Faire le deuil aura été une tâche impossible pour de nombreux Bergamasques.

« Nous avons passé un mois sans savoir où se trouvait le corps de mon père, mort du Covid le 11 mars à l’âge de 85 ans dans une maison de repos », confie Luca Fusco, président de l’association « Noi denunceremo » (Nous dénoncerons).

Trois semaines plus tard, son fils Stefano crée ce groupe de défense des victimes du Covid sur Facebook, le lendemain ils sont 4.000, et désormais 70.000.

Puis, 250 mains courantes ont été déposées au bureau du procureur de Bergame pour « rendre justice à tous ceux qui sont décédés du Covid ». Une enquête a été ouverte.

Après l’apparition des premiers cas de coronavirus le 23 février 2020 dans les foyers d’Alzano et de Nembro dans la vallée Seriana qui jouxte Bergame, hautement industrialisée, les autorités ont tardé 15 jours avant de confiner la région lombarde, précipitant « la pandémie non seulement en Italie, mais dans toute l’Europe », assure M. Fusco.
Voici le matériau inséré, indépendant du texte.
(** * Game of Life: the PlayingField engine of gameOfLife.ts

    A shallow embedding of the class [PlayingField] (src/gameOfLife.ts,
    lines 5-184) and the properties of its generation engine.

    Coordinates are JavaScript numbers, that is IEEE 754 doubles, which the
    application fills with integers ([pixelsToCoordinates] ends in
    [Math.floor]). A coordinate is modelled by the integer it holds, in
    [Z], and the sums [x + i] and [y + j] of the two neighbor loops by
    [jsAdd], which rounds the exact sum to the nearest double: from 2^53 on
    not every integer is a double. Numbers that are not integers, NaN and
    the infinities are outside the model.
    The class is embedded twice. In the value model the cell array
    [this.cells] is a [list Cell] and a method that mutates [this] returns
    the updated field. In the store model ([Module Heap]) arrays and cell
    objects are references into a store, as in JavaScript; it decides what
    depends on aliasing ([getClone]). The lemmas named [..._store] show
    that each method of the store model computes, on the cells that the
    references point to, what the value model computes. *)

From stdpp Require Import base tactics option numbers list.

Open Scope Z_scope.

(** ** Numbers

    [roundDouble z] is the double nearest to the integer [z], a tie going
    to the neighbor with the even significand, as IEEE 754 rounds the
    result of an addition. Below 2^53 every integer is a double; from
    there on the doubles are the multiples of [ulp] with a quotient of 53
    bits. A sum of the source adds -1, 0 or 1 to a finite double, which
    never overflows to an infinity. *)
Definition roundDouble (z : Z) : Z :=
  let a := Z.abs z in
  if a <? 2 ^ 53 then z
  else
    let ulp := 2 ^ (Z.log2 a - 52) in
    let q := a / ulp in
    let r := a mod ulp in
    let q' := if 2 * r <? ulp then q
              else if ulp <? 2 * r then q + 1
              else if Z.even q then q else q + 1 in
    Z.sgn z * (q' * ulp).

(** The operator [+] on two numbers that hold integers. *)
Definition jsAdd (a b : Z) : Z := roundDouble (a + b).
« Personne ne voulait prendre une mesure impopulaire alors que la Lombardie représente 22% du Produit intérieur brut de l’Italie ».

Le huitième de finale aller de Ligue des Champions Atalanta-Valence, le 19 février à Milan, aura aussi joué un rôle accélérateur dans l’épidémie.

Pour cet expert-comptable de 59 ans, « les Bergamasques se sont sentis abandonnés. En réagissant plus tôt, les autorités auraient pu sauver des milliers de vies ».